This blog was co-authored by: Bwanika Lwanga, Candidate Attorney
Recently the Supreme Court of Appeal in Rautini v Passenger Rail Agency of South Africa (Case no.
853/2020)  ZASCA 158 (8 November 2021) reaffirmed the general rule regarding the drawing of inferences. A court may only draw inferences that are consistent with all the proven facts. Where one or more inferences are possible the court must satisfy itself that the inference sought to be drawn is the most probable inference.
The defendant had sought to dispute the plaintiff’s version that he had been pushed from a train resulting in his injuries. The defendant relied on the contents on the plaintiff’s medical records and cross-examination of the plaintiff.
The hospital records had been discovered and the parties had agreed that the documents were what they purported to be but the correctness of the contents were not admitted.

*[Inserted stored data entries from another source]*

Example get_blocks_matches_requests_witness :
  get_blocks [ex_hash x02; ex_hash x03] ex_peer =
    Ok ([ex_hash x01 : Block; ex_hash x02 : Block],
        MkPeer true [] [ex_hash x09] [req_get_blocks [ex_hash x02; ex_hash x03]]) ∧
  get_blocks [ex_hash x02; ex_hash x04; ex_hash x05] ex_peer =
    Err (GetBlocksMismatch (ex_hash x03) (ex_hash x04)) ∧
  get_blocks [ex_hash x02; ex_hash x03; ex_hash x0a; ex_hash x0b] ex_peer = Err (PeerChannelClosed "blocks").
Proof.
  split_and!.
  - apply (get_blocks_matches_requests [ex_hash x02; ex_hash x03] ex_peer).
    exists [ex_hash x01; ex_hash x02], [ex_hash x09]. split_and!; [reflexivity| |reflexivity].
    repeat (constructor; [split; vm_compute; reflexivity|]). constructor.
  - refine (proj1 (proj2 (get_blocks_matches_requests [ex_hash x02; ex_hash x04; ex_hash x05] ex_peer))
              [ex_hash x02] (ex_hash x04) [ex_hash x05] [ex_hash x01] (ex_hash x02) [ex_hash x09] []
              [ex_hash x01 : Block] _ _ _ _ _); [reflexivity..| |discriminate].
    repeat (constructor; [split; vm_compute; reflexivity|]). constructor.
  - apply (get_blocks_matches_requests [ex_hash x02; ex_hash x03; ex_hash x0a; ex_hash x0b] ex_peer).
    simpl. lia.
Defined.

(** The node pings; the version message goes out, and the answer after it. *)
Definition ex_events : list Event :=
  [EvIngress (Ping 7); EvTake (InMessage (Some (Ping 7)));
   EvWrite (MkRawMessage ex_magic (version_message 0 0)); EvDone (InMessage (Some (Ping 7)));
   EvWrite (MkRawMessage ex_magic (Pong 7))].

Definition ex_end : System :=
  let handler := MkHandler ex_magic false (channel 20) (channel 20) false (channel 1) in
  MkSystem handler (channel 1) (channel 1) None.

Lemma ex_run : sys_run (system_new ex_magic 0 0) ex_events ex_end.
Proof.
  change ex_events with ((((([] ++ [EvIngress (Ping 7)]) ++ [EvTake (InMessage (Some (Ping 7)))]) ++
    [EvWrite (MkRawMessage ex_magic (version_message 0 0))]) ++ [EvDone (InMessage (Some (Ping 7)))]) ++
    [EvWrite (MkRawMessage ex_magic (Pong 7))]).
  repeat eapply run_step; [apply run_start|..].
  - eapply step_ingress. reflexivity.
  - eapply step_take_message. reflexivity.
  - eapply step_write. reflexivity.
  - eapply step_done. reflexivity.
  - refine (step_write (MkHandler ex_magic false (channel 20) (channel 20) false
      (MkChan [MkRawMessage ex_magic (Pong 7)] 1 true)) (channel 1) (channel 1) None _ _ _). reflexivity.
Qed.

Example connection_relays_in_order_witness :
  relayed ex_magic (version_message 0 0) ex_events ex_end.
Proof. exact (connection_relays_in_order ex_magic 0 0 ex_events ex_end ex_run). Defined.
End PeerExamples.
Example schedule_follows_chain_witness :
  length (units_of ex_turn.1) = 2 ∧
  ∃ chain', follow_all ex_announced (units_of ex_turn.1) = Some chain' ∧ follows chain' ex_turn.2.
Proof.
  split; [vm_compute; reflexivity|].
  apply (schedule_follows_chain ex_world ex_pull_stage ex_pull_worker ex_turn.2 ex_announced ex_turn.1).
  - apply ex_turn_ok.
  - apply ex_follows.
  - rewrite <-surjective_pairing. apply is_ok_unwrap. vm_compute. reflexivity.
Defined.

(** The node has left the stored block: it answers from the genesis block. *)
Definition ex_fork_worker : PullWorker :=
  with_peer (MkPeer true [[header_after (ex_hash x00)]] [ex_hash x00] []) ex_pull_worker.
Definition ex_options : list Point := [MkPoint 1 (ex_hash x01); MkPoint 0 (ex_hash x00)].

Example fetch_makes_progress_witness :
  ∃ h events w', fetch_chain_actions ex_pull_stage ex_fork_worker = Ok (events, w') ∧
    on_chain ex_announced (MkPoint h (ex_hash x00)) ∧
    follow_all ex_announced events = Some (take (S (N.to_nat h)) ex_announced ++ [ex_hash x01]) ∧
    follows (take (S (N.to_nat h)) ex_announced ++ [ex_hash x01]) w' ∧
    (∀ p, RollBack p ∈ events → p = MkPoint h (ex_hash x00) ∧ S (N.to_nat h) < length ex_announced) ∧
    headers_recv (peer_session w') = [] ∧ blocks_recv (peer_session w') = [].
Proof.
  apply (fetch_makes_progress ex_pull_stage ex_fork_worker ex_announced (header_after (ex_hash x00)) [] [] [ex_hash x00] []
           [ex_block (ex_hash x00)] ex_options).
  - destruct ex_turn_ok as [Hp Hs _ Hf]. split; [exact Hp|exact Hs| |exact Hf].
    unfold node_linked. apply Forall_cons. split; [vm_compute; repeat split; reflexivity|by apply Forall_nil].
  - apply ex_follows.
  - reflexivity.
  - reflexivity.
  - right. left.
  - reflexivity.
  - constructor; [split; vm_compute; reflexivity|constructor].
  - vm_compute. reflexivity.
Defined.

Example bootstrap_follows_store_witness :
  ∃ w, pull_bootstrap ex_world (Ok ex_session) ex_pull_stage = Ok w ∧
    follows (ex_hash x00 :: ex_chain) w ∧ stored_on (ex_hash x00 :: ex_chain) ex_pull_stage ∧
    initialised w = false ∧ tip_reached w = false ∧ peer_session w = ex_session ∧
    pw_tip w ∈ [MkPoint 3 (ex_hash x03); MkPoint 4 (ex_hash x04)] ∧
    Forall (λ q, point_height q <= point_height (pw_tip w))%N [MkPoint 3 (ex_hash x03); MkPoint 4 (ex_hash x04)].
Proof.
  refine (bootstrap_follows_store ex_world ex_session ex_pull_stage ex_chain
            [MkPoint 3 (ex_hash x03); MkPoint 4 (ex_hash x04)] ex_holds_chain _ _); [reflexivity|discriminate].
Defined.

Example cursor_fits_locator_witness :
  length (cursor ex_turn.2) <= MAX_LOCATOR_SZ.
Proof.
  refine (proj2 (cursor_fits_locator ex_world (Ok ex_session) ex_pull_stage ex_chain ex_holds_chain _)
            ex_pull_worker ex_turn.1 ex_turn.2 _ _).
  - vm_compute. reflexivity.
  - vm_compute. lia.
  - rewrite <-surjective_pairing. apply is_ok_unwrap. vm_compute. reflexivity.
Defined.

(** A store with a block and an unspent output; the next block spends it. *)
Definition ex_synced_stage : SimpleStage :=
  MkStage (MkStorage [(5%N, <[utxo_raw (Ext:=SimpleExt) r0 := encode u0]> (record_map HashByHeightKV (chain_records ex_chain)))]
             (Some (from_u64 5%N)) false)
    [] Regtest (MkRollbackBuffer [e1] 18%N true) 16%N p1 false (Some (MkUtxoCache {[r0 := u0]} 0%N 0%N)) None.

Abbreviation ex_data := (db_latest (sh_db (st_db ex_synced_stage))).

Lemma utxo_raw_not_hash r : ¬ hash_prefix `prefix_of` utxo_raw (Ext:=SimpleExt) r.
Proof. intros [k Hk]. discriminate Hk. Qed.

Lemma ex_synced_stored : stored ex_data r0 u0.
Proof. split; [apply lookup_insert_eq|exact ex_u0_valid]. Qed.
(* ===== verification/Open.v ===== *)
(** * Opening the database

    [StorageHandler::open] (src/src/storage/kv_store.rs): the memory budget,
    the options handed to RocksDB in the order the code sets them, and the
    primary or the secondary instance they open; then the calls on the open
    database that [KvStore] does not have. *)
From Stdlib Require Import Strings.Ascii Strings.String.
From S2P Require Import Prelude Float Sysinfo ByteOrder EncDec Timestamp Types MergeOperation Table Rocks.
From S2P Require Import CoreTables KvStore Text.

(** ** The options of RocksDB

    One constructor for each setter the code calls, with its argument. *)
Inductive DbOption : Type :=
| CreateMissingColumnFamilies (create : bool)
| CreateIfMissing (create : bool)
| EnableStatistics
| ReportBgIoStats (enable : bool)
| MaxBackgroundJobs (n : N)
| MaxSubcompactions (n : u32).

Inductive BlockOption : Type :=
| BlockSize (size : usize)
| OptimizeFiltersForMemory (v : bool)
| BlockCache (capacity : usize)
| CacheIndexAndFilterBlocks (v : bool).

Inductive CfOption : Type :=
| BlockBasedTableFactory (factory : list BlockOption)
| WriteBufferSize (size : usize)
| MaxWriteBufferNumber (nbuf : N)
| MaxWriteBufferSizeToMaintain (size : N)
| OptimizeFiltersForHits (optimize_for_hits : bool)
| PrefixExtractorFixed (len : usize)
| MergeOperatorFunctions (name : string)
| ComparatorWithTs (name : string) (timestamp_size : nat).

Record ColumnFamilyDescriptor : Type := MkCf { cf_name : string; cf_options : list CfOption }.

Definition SYMPHONY_CF_NAME : string := "symphony".
Definition COMPARATOR_NAME : string := "rust-rocksdb.U64Comparator".

(** What the crate does with them. *)
Class RocksOpen (DB : Type) : Type := {
  open_cf_descriptors : list DbOption → string → list ColumnFamilyDescriptor → Res string DB;
  open_cf_descriptors_as_secondary :
    list DbOption → string → string → list ColumnFamilyDescriptor → Res string DB;
  try_catch_up_with_primary : DB → Res string DB;
  db_flush : DB → Res string DB;
  db_compact_all : DB → DB;                       (* compact_range_cf without bounds *)
  db_property : DB → bool → string → Res string (option string);  (* of the column family, or of the database *)
}.

(** ** The budget *)
Definition per_memtable_cap : u64 := (512 * 1024 * 1024)%N.

Definition write_buffer_size (memory_budget : u64) : u64 :=
  let memtable_budget := f64_as_u64 (f64_mul (f64_of_u64 memory_budget) f64_0_25) in
  N.min (memtable_budget / 2) per_memtable_cap.

Definition block_cache_budget (memory_budget : u64) : u64 :=
  let memtable_budget := (write_buffer_size memory_budget * 2)%N in
  wrapping_sub 64 memory_budget memtable_budget.

(** ** The options, in the order they are set *)
Definition background_jobs (cpus : u32) : Res Error N :=
  let background_jobs := N.max 2 cpus in
  if (background_jobs <? 2 ^ 31)%N then Ok background_jobs else Panic "unwrap".

Definition cpus (system : SystemInfo) : u32 := (cpu_count system mod 2 ^ 32)%N.

Definition db_opts (background_jobs : N) (system : SystemInfo) : list DbOption :=
  [CreateMissingColumnFamilies true; CreateIfMissing true; EnableStatistics; ReportBgIoStats true;
   MaxBackgroundJobs background_jobs; MaxSubcompactions (cpus system)].

(** The options being built: those of the block format and those of the
    column family.  The table factory is made of a copy of the former. *)
Record Building : Type := MkBuilding { block_opts : list BlockOption; cf_opts : list CfOption }.

Definition set_block (o : BlockOption) (s : Building) : Building :=
  MkBuilding (block_opts s ++ [o]) (cf_opts s).
Definition set_cf (o : CfOption) (s : Building) : Building :=
  MkBuilding (block_opts s) (cf_opts s ++ [o]).
Definition set_block_based_table_factory (s : Building) : Building :=
  set_cf (BlockBasedTableFactory (block_opts s)) s.

Definition build_options (config_memory_budget : option u64) (memory_budget : u64) : Building :=
  let s := MkBuilding [] [] in
  let s := set_block (BlockSize (8 * 1024)) s in
  let s := set_block (OptimizeFiltersForMemory true) s in
  let s := set_block (BlockCache (block_cache_budget memory_budget)) s in
  let s := set_block_based_table_factory s in
  let s := if config_memory_budget then set_block (CacheIndexAndFilterBlocks true) s else s in
  let s := set_cf (WriteBufferSize (write_buffer_size memory_budget)) s in
  let s := set_cf (MaxWriteBufferNumber 2) s in
  let s := set_cf (MaxWriteBufferSizeToMaintain 0) s in
  let s := set_cf (OptimizeFiltersForHits true) s in
  let s := set_cf (PrefixExtractorFixed 2) s in
  let s := set_cf (MergeOperatorFunctions "extensible_merge") s in
  set_cf (ComparatorWithTs COMPARATOR_NAME SIZE) s.

(** [PathBuf::push] of a relative component. *)
Definition path_push (path component : string) : string :=
  if String.eqb path "" || ends_with "/" path then String.append path component
  else String.append path (String.append "/" component).

Section Open.
Context {DB : Type} `{RocksOpen DB}.

Definition open (system : SystemInfo) (path : string) (read_only : bool) (config_memory_budget : option u64) :
    Res Error (StorageHandler DB) :=
  let memory_budget := default (default_rocksdb_memory_budget system) config_memory_budget in
  background_jobs ← background_jobs (cpus system);
  let db_opts := db_opts background_jobs system in
  let cfs := [MkCf SYMPHONY_CF_NAME (cf_opts (build_options config_memory_budget memory_budget))] in
  let db :=
    if read_only
    then open_cf_descriptors_as_secondary db_opts path (path_push path "secondary") cfs
    else open_cf_descriptors db_opts path cfs in
  match db with
  | Ok db => Ok (MkStorage db None read_only)
  | _ => Panic "unwrap"
  end.

(** ** The other calls *)
Definition is_read_only (sh : StorageHandler DB) : bool := read_only sh.

Definition try_refresh_read_only_data (sh : StorageHandler DB) : Res Error (StorageHandler DB) :=
  if read_only sh then
    db ← map_err Rocks (try_catch_up_with_primary (sh_db sh));
    Ok (MkStorage db (previous_timestamp sh) (read_only sh))
  else Ok sh.

Definition flush_and_compact (sh : StorageHandler DB) : Res Error (StorageHandler DB) :=
  db ← map_err Rocks (db_flush (sh_db sh));
  Ok (MkStorage (db_compact_all db) (previous_timestamp sh) (read_only sh)).

(** [print_perf_snapshot]: a property that cannot be read counts as the
    default, one that is missing or no number as 0. *)
Definition property (db : DB) (cf : bool) (name on_error : string) : string :=
  match db_property db cf name with
  | Ok value => default EmptyString value
  | _ => on_error
  end.

Definition in_megabytes (value : string) : u64 := (default 0%N (parse_uint 64 value) / 1024 / 1024)%N.

Record PerfSnapshot : Type := MkPerf {
  perf_memtables : u64;
  perf_block_cache : u64;
  perf_pending_compaction : u64;
  perf_running_compactions : string;
  perf_table_readers : u64;
  perf_stats : string;
}.

Definition print_perf_snapshot (sh : StorageHandler DB) : PerfSnapshot :=
  let db := sh_db sh in
  MkPerf
    (in_megabytes (property db true "rocksdb.cur-size-all-mem-tables" "0"))
    (in_megabytes (property db true "rocksdb.block-cache-usage" "0"))
    (in_megabytes (property db false "rocksdb.estimate-pending-compaction-bytes" "0"))
    (property db false "rocksdb.num-running-compactions" "0")
    (in_megabytes (property db true "rocksdb.estimate-table-readers-mem" "0"))
    (property db true "rocksdb.stats" "N/A").
End Open.

(** ** What the options come to *)

(** The last value set for an option. *)
Definition last_set {O A} (get : O → option A) (l : list O) : option A :=
  last (filter_map get l).

Definition factory_of (o : CfOption) : option (list BlockOption) :=
  match o with BlockBasedTableFactory factory => Some factory | _ => None end.
Definition write_buffer_size_of (o : CfOption) : option u64 :=
  match o with WriteBufferSize size => Some size | _ => None end.
Definition write_buffer_number_of (o : CfOption) : option N :=
  match o with MaxWriteBufferNumber n => Some n | _ => None end.
Definition block_cache_of (o : BlockOption) : option u64 :=
  match o with BlockCache capacity => Some capacity | _ => None end.
Definition cached_index_of (o : BlockOption) : option bool :=
  match o with CacheIndexAndFilterBlocks v => Some v | _ => None end.

(** What the memtables, and the cache of the blocks, may take. *)
Definition memtable_memory (l : list CfOption) : option u64 :=
  match last_set write_buffer_size_of l, last_set write_buffer_number_of l with
  | Some size, Some n => Some (size * n)%N
  | _, _ => None
  end.
Definition block_cache_memory (l : list CfOption) : option u64 :=
  last_set factory_of l ≫= last_set block_cache_of.
(** Without a setting RocksDB keeps index and filter blocks out of the cache. *)
Definition index_blocks_cached (l : list CfOption) : option bool :=
  last_set factory_of l ≫= λ factory, Some (default false (last_set cached_index_of factory)).

(** ** The budget is kept *)
Lemma write_buffer_small memory_budget : (write_buffer_size memory_budget <= 512 * 1024 * 1024)%N.
Proof. apply N.le_min_r. Qed.

Lemma write_buffer_eighth memory_budget :
  (memory_budget < 2 ^ 53)%N →
  write_buffer_size memory_budget = N.min (memory_budget / 4 / 2) (512 * 1024 * 1024).
Proof. intros Hsmall. unfold write_buffer_size. by rewrite f64_quarter. Qed.

(** Two memtables fit in every budget: below 2^53 they take a quarter at most,
    above it less than the cap. *)
Lemma memtables_fit memory_budget : (write_buffer_size memory_budget * 2 <= memory_budget)%N.
Proof.
  destruct (N.lt_ge_cases memory_budget (2 ^ 53)) as [Hsmall|Hbig].
  - rewrite write_buffer_eighth by done. transitivity (memory_budget / 4 / 2 * 2)%N; [lia|].
    pose proof (N.Div0.mul_div_le (memory_budget / 4) 2). pose proof (N.Div0.mul_div_le memory_budget 4). lia.
  - pose proof (write_buffer_small memory_budget). lia.
Qed.

Lemma block_cache_rest memory_budget :
  fits 64 memory_budget → block_cache_budget memory_budget = (memory_budget - write_buffer_size memory_budget * 2)%N.
Proof. intros Hfits. unfold block_cache_budget. apply wrapping_sub_exact; [apply memtables_fit|done]. Qed.

Lemma options_memory config_memory_budget memory_budget :
  let l := cf_opts (build_options config_memory_budget memory_budget) in
  memtable_memory l = Some (write_buffer_size memory_budget * 2)%N ∧
  block_cache_memory l = Some (block_cache_budget memory_budget) ∧
  index_blocks_cached l = Some false.
Proof. by destruct config_memory_budget. Qed.

Lemma background_jobs_ok n : (n < 2 ^ 31)%N → background_jobs n = Ok (N.max 2 n).
Proof. intros Hn. unfold background_jobs. cbv zeta. by rewrite (proj2 (N.ltb_lt _ _)) by lia. Qed.

Section OpenLaws.
Context {DB : Type} `{RocksOpen DB}.

(** The instance the process works on. *)
Definition instance_at (system : SystemInfo) (path : string) (read_only : bool) (cfs : list ColumnFamilyDescriptor) :
    Res string DB :=
  let opts := db_opts (N.max 2 (cpus system)) system in
  if read_only then open_cf_descriptors_as_secondary opts path (path_push path "secondary") cfs
  else open_cf_descriptors opts path cfs.

(** C25: Opening the database hands RocksDB one column family whose two
    memtables and block cache together take exactly the memory budget, the
    memtables a quarter of it but 1 GiB at most; the indexes and filters stay
    outside of that budget even when it was configured.  The handler starts
    without a timestamp, and opening fails only if RocksDB does. *)
Theorem open_splits_budget system path read_only config_memory_budget :
  let memory_budget := default (default_rocksdb_memory_budget system) config_memory_budget in
  fits 64 memory_budget → (cpu_count system < 2 ^ 31)%N →
  ∃ cf memtables cache,
    open system path read_only config_memory_budget =
      match instance_at system path read_only [cf] with
      | Ok db => Ok (MkStorage db None read_only)
      | _ => Panic "unwrap"
      end ∧
    memtable_memory (cf_options cf) = Some memtables ∧
    block_cache_memory (cf_options cf) = Some cache ∧
    (memtables + cache = memory_budget)%N ∧
    (memtables <= 1024 * 1024 * 1024)%N ∧
    ((memory_budget < 2 ^ 53)%N → memtables = (N.min (memory_budget / 4 / 2) (512 * 1024 * 1024) * 2)%N) ∧
    index_blocks_cached (cf_options cf) = Some false.
Proof.
  intros memory_budget Hfits Hcpus.
  destruct (options_memory config_memory_budget memory_budget) as (Hm & Hc & Hi).
  exists (MkCf SYMPHONY_CF_NAME (cf_opts (build_options config_memory_budget memory_budget))),
    (write_buffer_size memory_budget * 2)%N, (block_cache_budget memory_budget).
  split_and!; try done.
  - unfold open. fold memory_budget. assert (cpus system = cpu_count system) as Hcpu.
    { unfold cpus. apply N.mod_small. lia. }
    rewrite background_jobs_ok by lia. unfold instance_at. by destruct read_only.
  - rewrite block_cache_rest by done. pose proof (memtables_fit memory_budget). lia.
  - pose proof (write_buffer_small memory_budget). lia.
  - intros Hsmall. by rewrite write_buffer_eighth.
Qed.
End OpenLaws.

(** A crate that opens a database on what it was given. *)
Module OpenExamples.
Definition Opened : Type := list DbOption * list string * list ColumnFamilyDescriptor.
#[local] Instance recording : RocksOpen Opened := {|
  open_cf_descriptors := λ opts path cfs, Ok (opts, [path], cfs);
  open_cf_descriptors_as_secondary := λ opts path second cfs, Ok (opts, [path; second], cfs);
  try_catch_up_with_primary := λ _, Err "not available";
  db_flush := Ok;
  db_compact_all := id;
  db_property := λ _ _ name,
    if String.eqb name "rocksdb.block-cache-usage" then Ok (Some "3221225472") else Ok None;
|}.

Definition laptop : SystemInfo := MkSystemInfo None (16 * 1024 ^ 3) 8.

(** Three gigabytes: 768 MiB of memtables, the rest for the cache. *)
Example configured_budget :
  let l := cf_opts (build_options (Some 3221225472%N) 3221225472) in
  rocksdb_memory_budget_bytes (MkStorageConfig (Some (F64 false 3 0))) = Some 3221225472%N ∧
  memtable_memory l = Some 805306368%N ∧ block_cache_memory l = Some 2415919104%N.
Proof. vm_compute. done. Qed.

Example open_secondary :
  rmap (λ sh : StorageHandler Opened, (sh_db sh).1.2) (open laptop "./tmp/symphony" true None) =
  Ok ["./tmp/symphony"; "./tmp/symphony/secondary"].
Proof. vm_compute. done. Qed.

Example perf_snapshot :
  perf_block_cache (print_perf_snapshot (MkStorage (([], [], []) : Opened) None false)) = 3072%N ∧
  perf_memtables (print_perf_snapshot (MkStorage (([], [], []) : Opened) None false)) = 0%N.
Proof. vm_compute. done. Qed.

Lemma open_splits_budget_witness :
  ∃ cf memtables cache,
    open (DB := Opened) laptop "db" false (Some 3221225472%N) =
      match instance_at laptop "db" false [cf] with
      | Ok db => Ok (MkStorage db None false)
      | _ => Panic "unwrap"
      end ∧
    memtable_memory (cf_options cf) = Some memtables ∧
    block_cache_memory (cf_options cf) = Some cache ∧
    (memtables + cache = 3221225472)%N ∧
    (memtables <= 1024 * 1024 * 1024)%N ∧
    ((3221225472 < 2 ^ 53)%N → memtables = (N.min (3221225472 / 4 / 2) (512 * 1024 * 1024) * 2)%N) ∧
    index_blocks_cached (cf_options cf) = Some false.
Proof. apply (open_splits_budget laptop "db" false (Some 3221225472%N)); [reflexivity|reflexivity]. Defined.
End OpenExamples.
(** [addresses/specific_rune_utxos.rs] *)
Definition addresses_specific_rune_utxos (storage : StorageHandler DB) (mempool : bool) (address rune : string) :
    Res ServeError (ServeResponse (list RuneUtxo)) :=
  '(storage, indexer_info) ← start_reader mempool storage;
  _ ← address_script address;
  specified_rune ← resolve_rune storage rune;
  script_pk ← address_script address;
  let range := script_range RuneUtxosByScriptKV script_pk 0 (saturating_add 64 u64_MAX 1) in
  utxos ← each_key (iter_kvs RuneUtxosByScriptKV storage range false) [] (λ utxos key,
    utxo ← expected_utxo storage (rus_txo_ref key);
    utxo_runes ← utxo_rune_list utxo;
    if decide (specified_rune ∈ utxo_runes.*1)
    then Ok (utxos ++ [rune_utxo key utxo utxo_runes])
    else Ok utxos);
  Ok (MkResponse utxos indexer_info).

(** ** Rune balances of an address *)

(** [*balances.entry(rune_id).or_default() += raw_quantity]. *)
Definition add_quantity (balances : gmap RuneId u128) (x : RuneId * u128) : gmap RuneId u128 :=
  <[x.1 := (wrapping_add 128 (default (0%N : u128) (balances !! x.1)) x.2 : u128)]> balances.

(** The order of [RuneId]: its block, then its transaction. *)
Definition rune_id_le (a b : RuneId * u128) : Prop :=
  (rune_block a.1 < rune_block b.1 ∨ rune_block a.1 = rune_block b.1 ∧ rune_tx a.1 <= rune_tx b.1)%N.
#[export] Instance rune_id_le_dec a b : Decision (rune_id_le a b).
Proof. unfold rune_id_le. apply (or_dec (P:=_ < _)%N); [apply N.lt_dec|apply and_dec; [apply N.eq_dec|apply N.le_dec]]. Defined.

(** [sorted_by_key(|(rid, _)| *rid)]. *)
Definition sorted_balances (balances : gmap RuneId u128) : list (RuneId * u128) :=
  merge_sort rune_id_le (hm_iter balances).

Definition balance_info (storage : Reader DB) (include_info : bool) (rune_id : RuneId) :
    Res ServeError (option ServeRuneInfo) :=
  if include_info then
    info ← get_expected RuneInfoByIdKV storage rune_id;
    Ok (Some (show_rune_info rune_id info))
  else Ok None.
Lemma held_reopen events w (st : Stage DB C) sh st' w' :
  index_held events w st → reopened (st_db st) sh → stage_new config sh = Ok st' → bootstrap st' = Ok w' → index_held events w' st'.
Proof.
  intros (I & HI & Hdu & Hs & Hch & Hheld) Hopen Hnew Hboot.
  destruct (life_restarts config w st I sh) as (st1 & I' & blocks & Hnew1 & Hdb & Hre & Hst & Hs' & Hpts & _ & _ & Hnext); [done..|].
  rewrite Hnew in Hnew1. injection Hnew1 as <-. destruct (Hnext w' Hboot) as [HI' Hdu'].
  exists I'. split; [done|]. split; [done|]. split; [done|]. split; [by rewrite (rs_chain _ _ _ _ Hre)|].
  apply (held_restart w st st' I I' blocks); try done.
  - rewrite Hst. apply Hopen.
  - destruct Hdu' as [blocks' Hdu']. rewrite (du_capacity _ _ _ Hdu'). lia.
  - intros cache. by eapply new_cache_empty.
Qed.

Lemma held_kept : kept config good_block history_kept index_held.
Proof.
  split.
  - exact held_start.
  - intros events now w event st w' st'. apply held_event.
  - exact held_undo.
  - intros events w st sh st' w' Hheld Hopen _ Hnew Hboot. exact (held_reopen _ _ _ _ _ _ Hheld Hopen Hnew Hboot).
Qed.

Lemma good_life_held events w (st : Stage DB C) : good_life events w st → index_held events w st.
Proof. apply lives_kept, held_kept. Qed.
End Life.
End Reorg.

The court said that the contents of the hospital records and medical notes were hearsay evidence and that hearsay evidence is on the face of it inadmissible absent an application for the hearsay evidence to be admitted.
Discovery of the records does not make them admissible as evidence unless the documents can be admitted under one or other of the common law exceptions to the hearsay rule.
There was not any basis to admit the hospital records as evidence and the court was not entitled to rely on that hearsay evidence.
The plaintiff was also never cross-examined on what he had told the responding medical personnel regarding the cause of the fall. It was never put in cross-examination to the plaintiff that he deliberately jumped from the train.
The plaintiff was successful on appeal, the court finding that it had been established that he was pushed from the train through open doors of the carriage and that the defendant’s failure to keep the doors closed while the train was in motion constituted negligence and attracted liability.